Every line from the first in the listing below to the line containing "character is a digit. *)" is to be repeated exactly, and no line past it.

-- Opening Marker --

(** For a code point above U+007F: its decimal digit value when it is a
    decimal digit (category Nd), and whether it is alphanumeric. *)
Variable unicode_decimal : char -> option N.
Variable unicode_alnum : char -> bool.

(** The digit value of a character matched by [\d]; no white-space
    character is a digit. *)
Definition decimal_value (c : char) : option Z :=
  if (c <? 128)%N then
    if in_range 48 57 c then Some (Z.of_N c - 48)%Z else None
  else if is_space c then None
  else Z.of_N <$> unicode_decimal c.

Definition is_decimal (c : char) : bool :=
  bool_decide (is_Some (decimal_value c)).

(** [\w] of a [str] pattern. *)
Definition is_word (c : char) : bool :=
  if (c <? 128)%N then is_ident_char c else unicode_alnum c.

(** ** Token substitution *)

Definition TOKEN_RE_at (prev_word : bool) (s : pystr) : option pystr :=
  if prev_word then None
  else
    match s with
    | [] => None
    | c :: r =>
      if is_ident_start c then
        let n := span_len is_ident_char r in
        match drop n r with
        | [] => Some (c :: take n r)
        | d :: _ => if is_word d then None else Some (c :: take n r)
        end
      else None
    end.

(** [TOKEN_RE.sub(repl, line)]: [prev_word] tells whether the character
    before the current position is a word character, [skip] how many
    characters of the last match are still to be passed. *)
Fixpoint TOKEN_RE_sub (repl : pystr -> pystr) (s : pystr)
    (prev_word : bool) (skip : nat) : pystr :=
  match s with
  | [] => []
  | c :: rest =>
    match skip with
    | S k => TOKEN_RE_sub repl rest (is_word c) k
    | O =>
      match TOKEN_RE_at prev_word s with
      | Some token =>
        repl token ++ TOKEN_RE_sub repl rest (is_word c) (length token - 1)
      | None => c :: TOKEN_RE_sub repl rest (is_word c) 0
      end
    end
  end.

(** The callback [repl] of [translate_code_tokens], on the matched token. *)
Definition repl (token : pystr) : pystr :=
  match SUBJECT_LEVEL_SIGN_RE token with
  | Some (subject_en, level_en, sign_en) =>
    let subject_zh := dict_get SUBJECT_MAP subject_en subject_en in
    let level_zh := dict_get LEVEL_MAP level_en level_en in
    let sign_zh := dict_get SIGN_MAP sign_en sign_en in
    subject_zh ++ level_zh ++ sign_zh
  | None => dict_get CODE_TOKEN_MAP token token
  end.

Definition translate_code_tokens (line : pystr) : pystr :=
  TOKEN_RE_sub repl line false 0.

(** ** Events *)

Definition COUNTRY_TAG : pystr := py "FRA".
(** [COUNTRY_TAG.lower()] *)
Definition TAG_LOWER : pystr := py "fra".
Definition EVENT_PREFIX : pystr := py "flavor_" ++ TAG_LOWER.

Record event := Event { ev_id : pystr; ev_num : Z; ev_block : pystr }.

(** The limit CPython puts on the number of digits [int] converts,
    [sys.int_max_str_digits]: 4300 unless it is changed, which the
    program does not do. *)
Definition int_max_str_digits : nat := 4300.

(** White space as [int] skips it around the digits. *)
Definition is_int_space (c : char) : bool :=
  if (c <? 128)%N then in_range 9 13 c || (c =? 32)%N else is_space c.

(** The digits of an [int] literal after its first one, with single
    underscores allowed between digits. *)
Fixpoint int_digits (acc : Z) (s : pystr) : option Z :=
  match s with
  | [] => Some acc
  | c :: r =>
    match decimal_value c with
    | Some d => int_digits (10 * acc + d)%Z r
    | None =>
      if (c =? chr "_")%N then
        match r with
        | [] => None
        | c' :: r' =>
          match decimal_value c' with
          | Some d => int_digits (10 * acc + d)%Z r'
          | None => None
          end
        end
      else None
    end
  end.

(** [int(s)] in base ten; [None] stands for [ValueError].  A literal
    with more digit characters than [int_max_str_digits] is refused;
    white space, the sign and underscores do not count. *)
Definition py_int (s : pystr) : option Z :=
  let t := strip_by is_int_space s in
  let '(neg, t) :=
    match t with
    | c :: r =>
      if (c =? chr "-")%N then (true, r)
      else if (c =? chr "+")%N then (false, r) else (false, t)
    | [] => (false, [])
    end in
  match t with
  | [] => None
  | c :: r =>
    d ← decimal_value c;
    v ← int_digits d r;
    if bool_decide (int_max_str_digits < length (List.filter is_decimal t))%nat
    then None
    else Some (if neg then (- v)%Z else v)
  end.

(** [(EVENT_PREFIX\.\d+)\s*=] at [s]: the lengths of group 1 and of the
    whole match. *)
Definition re_event_header (s : pystr) : option (nat * nat) :=
  r ← match_lit EVENT_PREFIX s;
  r ← match_lit (py ".") r;
  let n := span_len is_decimal r in
  if bool_decide (n = 0%nat) then None
  else
    r' ← match_lit (py "=") (lstrip_by is_space (drop n r));
    Some (length EVENT_PREFIX + 1 + n, length s - length r')%nat.

(** [pattern.finditer(code_text)]: the matches from left to right, none
    overlapping the one before, as [(m.start(), m.end(1), m.end())]. *)
Fixpoint finditer_events (s : pystr) (pos skip : nat)
  : list (nat * nat * nat) :=
  match s with
  | [] => []
  | _ :: rest =>
    match skip with
    | S k => finditer_events rest (S pos) k
    | O =>
      match re_event_header s with
      | Some (g1, len) =>
        (pos, pos + g1, pos + len)%nat :: finditer_events rest (S pos) (len - 1)
      | None => finditer_events rest (S pos) 0
      end
    end
  end.

(** The body of the [for] loop of [parse_events]; [None] is [continue]. *)
Definition parse_event_at (code_text : pystr) (m : nat * nat * nat)
  : option event :=
  let '(m_start, m_end1, m_end) := m in
  let event_id := slice code_text m_start m_end1 in
  let brace_start := str_find (chr "{") code_text m_end in
  if (brace_start =? -1)%Z then None
  else
    let brace_end := find_matching_brace code_text (Z.to_nat brace_start) in
    if (brace_end =? -1)%Z then None
    else
      let block :=
        slice code_text (Z.to_nat brace_start + 1) (Z.to_nat brace_end) in
      let num :=
        match split_on (chr ".") event_id !! 1%nat with
        | Some digits => default 0%Z (py_int digits)
        | None => 0%Z
        end in
      Some {| ev_id := event_id; ev_num := num; ev_block := block |}.

(** The list [events] before it is sorted. *)
Definition collect_events (code_text : pystr) : list event :=
  omap (parse_event_at code_text) (finditer_events code_text 0 0).

Definition parse_events (code_text : pystr) : list event :=
  sort_by ev_num (collect_events code_text).

End Unicode.

(** ** The depth counter of the description *)

(** [+1] on an opening brace, [-1] on a closing one. *)
Definition brace_delta (ch : char) : Z :=
  if (ch =? chr "{")%N then 1%Z else if (ch =? chr "}")%N then (-1)%Z else 0%Z.

Fixpoint depth_of (l : pystr) : Z :=
  match l with
  | [] => 0%Z
  | ch :: rest => (brace_delta ch + depth_of rest)%Z
  end.

(** The depth after the characters [text[i..j]], both included. *)
Definition depth_between (text : pystr) (i j : nat) : Z :=
  depth_of (slice text i (S j)).
(** * preprocess.py: the churn dataset preparation script

    A shallow embedding of the script that the notebook
    [SageMaker_Customer_Churn_XGB_end2end.ipynb] writes to [preprocess.py]:
    it downloads a CSV object, drops columns, one-hot encodes the textual
    columns, moves the churn label to the front, shuffles the rows with a
    fixed seed, cuts them at [int(0.7 * n)] and [int(0.9 * n)] and writes
    the three blocks as header-free CSV files.

    The script is a sequence of pandas and numpy calls.  Each call is
    embedded as a function on an explicit [DataFrame] value; exceptions are
    values of [result]; the file system and the object store are threaded
    through a state-and-exception monad.  Three library behaviours are left
    as section variables: the text of a float ([repr]), the CSV parser
    ([pd.read_csv]) and the seeded permutation of
    [numpy.random.RandomState]. *)

From Stdlib Require Import ZArith List String Ascii Bool Lia SpecFloat.
From stdpp Require Import base option list strings pretty gmap sorting.

Local Open Scope string_scope.
Local Open Scope Z_scope.
Local Open Scope list_scope.

(** ** Python exceptions and results *)

Inductive exception :=
  | IndexError
  | KeyError (missing : list string)
  | ValueError
  | OverflowError
  | FileNotFoundError
  | ClientError
  | ParamValidationError
  | EmptyDataError
  | ParserError.

Inductive result (A : Type) :=
  | Ok (a : A)
  | Raise (e : exception).
Arguments Ok {A} a.
Arguments Raise {A} e.

#[export] Instance result_ret : MRet result := fun A a => Ok a.
#[export] Instance result_bind : MBind result := fun A B f r =>
  match r with
  | Ok a => f a
  | Raise e => Raise e
  end.

Definition is_ok {A} (r : result A) : bool :=
  match r with Ok _ => true | Raise _ => false end.

(** ** Python built-ins used by the script *)

(** [s.split(sep)] for a one-character separator: every occurrence cuts,
    so the result has one more piece than there are separators. *)
Fixpoint py_split (sep : ascii) (s : string) : list string :=
  match s with
  | EmptyString => [EmptyString]
  | String c s' =>
      if Ascii.eqb c sep then EmptyString :: py_split sep s'
      else match py_split sep s' with
           | [] => [String c EmptyString]
           | w :: ws => String c w :: ws
           end
  end.
(** * FlashSentry: whitelist store, integrity hasher and orchestration

    A shallow embedding of the parts of FlashSentry that its design
    document makes promises about, and of the code around them:

    - [Types.h]: [DeviceInfo], [DeviceRecord], [HashResult],
      [VerificationStatus] and their JSON mappings;
    - [DatabaseManager.cpp]: the whitelist store, its CRUD operations,
      [verifyHash], [save]/[reload], [createBackup], import and restore;
    - [HashWorker.cpp]: job bookkeeping, digest selection and the two
      hashing paths;
    - [DeviceMonitor.cpp]: the table of connected devices, the udev events
      and the scan;
    - [MainWindow.cpp]: the handlers that sequence them.

    Qt and the operating system are not part of the repository.  They are
    modelled by small executable definitions whose doc comments say what is
    assumed about them; every outcome the C++ code tests (a failed [open],
    a short [write], a refused [rename], ...) is an explicit input. *)

From Stdlib Require Import ZArith String Ascii List Lia Bool.
From stdpp Require Import gmap strings list fin_maps sorting pretty.

Local Open Scope string_scope.
Local Open Scope list_scope.
Local Open Scope Z_scope.

(* ===================================================================== *)
(** * QString *)
(* ===================================================================== *)

Module QString.

Definition isEmpty (s : string) : bool :=
  match s with EmptyString => true | String _ _ => false end.

(** Case folding as [Qt::CaseInsensitive] applies it to the Latin letters
    [A]..[Z]; other code units are compared as they are. *)
Definition foldCase (c : ascii) : ascii :=
  let n := nat_of_ascii c in
  if ((65 <=? n)%nat && (n <=? 90)%nat)%bool then ascii_of_nat (n + 32) else c.

Fixpoint toLower (s : string) : string :=
  match s with
  | EmptyString => EmptyString
  | String c s' => String (foldCase c) (toLower s')
  end.

(** [QString::compare(other, Qt::CaseInsensitive)]: negative, zero or
    positive as [a] sorts before, with or after [b]. *)
Fixpoint compare_ci (a b : string) : Z :=
  match a, b with
  | EmptyString, EmptyString => 0
  | EmptyString, String _ _ => -1
  | String _ _, EmptyString => 1
  | String x a', String y b' =>
      let d := Z.of_nat (nat_of_ascii (foldCase x))
               - Z.of_nat (nat_of_ascii (foldCase y)) in
      if d =? 0 then compare_ci a' b' else d
  end.

(** [QString::startsWith]. *)
Fixpoint startsWith (p s : string) : bool :=
  match p, s with
  | EmptyString, _ => true
  | String _ _, EmptyString => false
  | String a p', String b s' => Ascii.eqb a b && startsWith p' s'
  end.

Fixpoint contains_char (c : ascii) (s : string) : bool :=
  match s with
  | EmptyString => false
  | String x s' => Ascii.eqb x c || contains_char c s'
  end.

(** [QString::contains(needle)]. *)
Fixpoint contains (needle s : string) : bool :=
  startsWith needle s ||
  match s with
  | EmptyString => false
  | String _ s' => contains needle s'
  end.

End QString.

(* ===================================================================== *)
(** * QDateTime *)
(* ===================================================================== *)

Module QDateTime.

(** The broken-down local time of a valid [QDateTime]. *)
Record fields := mk {
  year : Z; month : Z; day : Z;
  hour : Z; minute : Z; second : Z; msec : Z
}.

(** A [QDateTime]; [None] is the default-constructed, invalid value. *)
Definition t := option fields.

Definition isValid (d : t) : bool :=
  match d with Some _ => true | None => false end.

Definition between (lo x hi : Z) : bool := (lo <=? x) && (x <=? hi).

(** Calendar ranges of a valid value (month lengths are not modelled). *)
Definition in_range (f : fields) : bool :=
  between 0 (year f) 9999 && between 1 (month f) 12 && between 1 (day f) 31
  && between 0 (hour f) 23 && between 0 (minute f) 59
  && between 0 (second f) 59 && between 0 (msec f) 999.

Definition wf (d : t) : Prop :=
  match d with Some f => in_range f = true | None => True end.

Definition digitChar (d : Z) : ascii :=
  match d with
  | 0 => "0" | 1 => "1" | 2 => "2" | 3 => "3" | 4 => "4"
  | 5 => "5" | 6 => "6" | 7 => "7" | 8 => "8" | _ => "9"
  end%char.

Definition digitValue (c : ascii) : option Z :=
  let n := Z.of_nat (nat_of_ascii c) in
  if between 48 n 57 then Some (n - 48) else None.

Definition pad2 (n : Z) (rest : string) : string :=
  String (digitChar (n / 10 mod 10)) (String (digitChar (n mod 10)) rest).

Definition pad4 (n : Z) (rest : string) : string :=
  String (digitChar (n / 1000 mod 10))
    (String (digitChar (n / 100 mod 10)) (pad2 n rest)).

(** [toString("yyyyMMdd_hhmmss")], the stamp of a backup's file name. *)
Definition toString_backupStamp (f : fields) : string :=
  pad4 (year f) (pad2 (month f) (pad2 (day f)
    (String "_" (pad2 (hour f) (pad2 (minute f) (pad2 (second f) "")))))).

(** [toString(Qt::ISODate)]: [yyyy-MM-ddTHH:mm:ss]; milliseconds are not
    written, an invalid value or a year outside 0..9999 gives the empty
    string. *)
Definition toString_ISODate (d : t) : string :=
  match d with
  | None => ""
  | Some f =>
      if between 0 (year f) 9999 then
        pad4 (year f) (String "-" (pad2 (month f) (String "-" (pad2 (day f)
          (String "T" (pad2 (hour f) (String ":" (pad2 (minute f)
            (String ":" (pad2 (second f) ""))))))))))
      else ""
  end.

Definition num2 (a b : ascii) : option Z :=
  match digitValue a, digitValue b with
  | Some x, Some y => Some (10 * x + y)
  | _, _ => None
  end.

Definition num4 (a b c d : ascii) : option Z :=
  match num2 a b, num2 c d with
  | Some x, Some y => Some (100 * x + y)
  | _, _ => None
  end.

(** [QDateTime::fromString(s, Qt::ISODate)] on the form the writer above
    produces; every other text is taken as unparsable and gives the
    invalid value. *)
Definition fromString_ISODate (s : string) : t :=
  match list_ascii_of_string s with
  | [y1; y2; y3; y4; s1; m1; m2; s2; d1; d2; s3; h1; h2; s4; n1; n2; s5; c1; c2] =>
      if (Ascii.eqb s1 "-" && Ascii.eqb s2 "-" && Ascii.eqb s3 "T"
          && Ascii.eqb s4 ":" && Ascii.eqb s5 ":")%bool then
        match num4 y1 y2 y3 y4, num2 m1 m2, num2 d1 d2,
              num2 h1 h2, num2 n1 n2, num2 c1 c2 with
        | Some y, Some mo, Some d, Some h, Some mi, Some se =>
            let f := mk y mo d h mi se 0 in
            if in_range f then Some f else None
        | _, _, _, _, _, _ => None
        end
      else None
  | _ => None
  end.

(** What survives a trip through the ISO text: the milliseconds are
    dropped. *)
Definition truncated (d : t) : t :=
  match d with
  | Some f => Some (mk (year f) (month f) (day f) (hour f) (minute f) (second f) 0)
  | None => None
  end.

(** A count of seconds, and of milliseconds, that orders well-formed
    values by time; the latter stands for the modification time the file
    system stamps on a file. *)
Definition toSecs (f : fields) : Z :=
  ((((year f * 13 + month f) * 32 + day f) * 24
      + hour f) * 60 + minute f) * 60 + second f.

Definition toMSecs (f : fields) : Z := toSecs f * 1000 + msec f.

End QDateTime.

(* ===================================================================== *)
(** * QJsonValue, QJsonObject, QJsonDocument *)
(* ===================================================================== *)

Module QJson.

(** JSON values.  Numbers are the 64-bit integers the code stores;
    fractional numbers do not occur in the files the store writes and are
    not modelled. *)
Unset Elimination Schemes.
Inductive value :=
| Undefined
| Null
| Bool (b : bool)
| Integer (n : Z)
| Str (s : string)
| Array (items : list value)
| Object (members : list (string * value)).
Set Elimination Schemes.

Definition object := list (string * value).

(** [obj[key]] as an rvalue: [Undefined] for a missing key. *)
Fixpoint get (key : string) (o : object) : value :=
  match o with
  | [] => Undefined
  | (k, v) :: o' => if String.eqb k key then v else get key o'
  end.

-- Closing Marker --

▸ ANSWER BOX:
(** For a code point above U+007F: its decimal digit value when it is a
    decimal digit (category Nd), and whether it is alphanumeric. *)
Variable unicode_decimal : char -> option N.
Variable unicode_alnum : char -> bool.

(** The digit value of a character matched by [\d]; no white-space
    character is a digit. *)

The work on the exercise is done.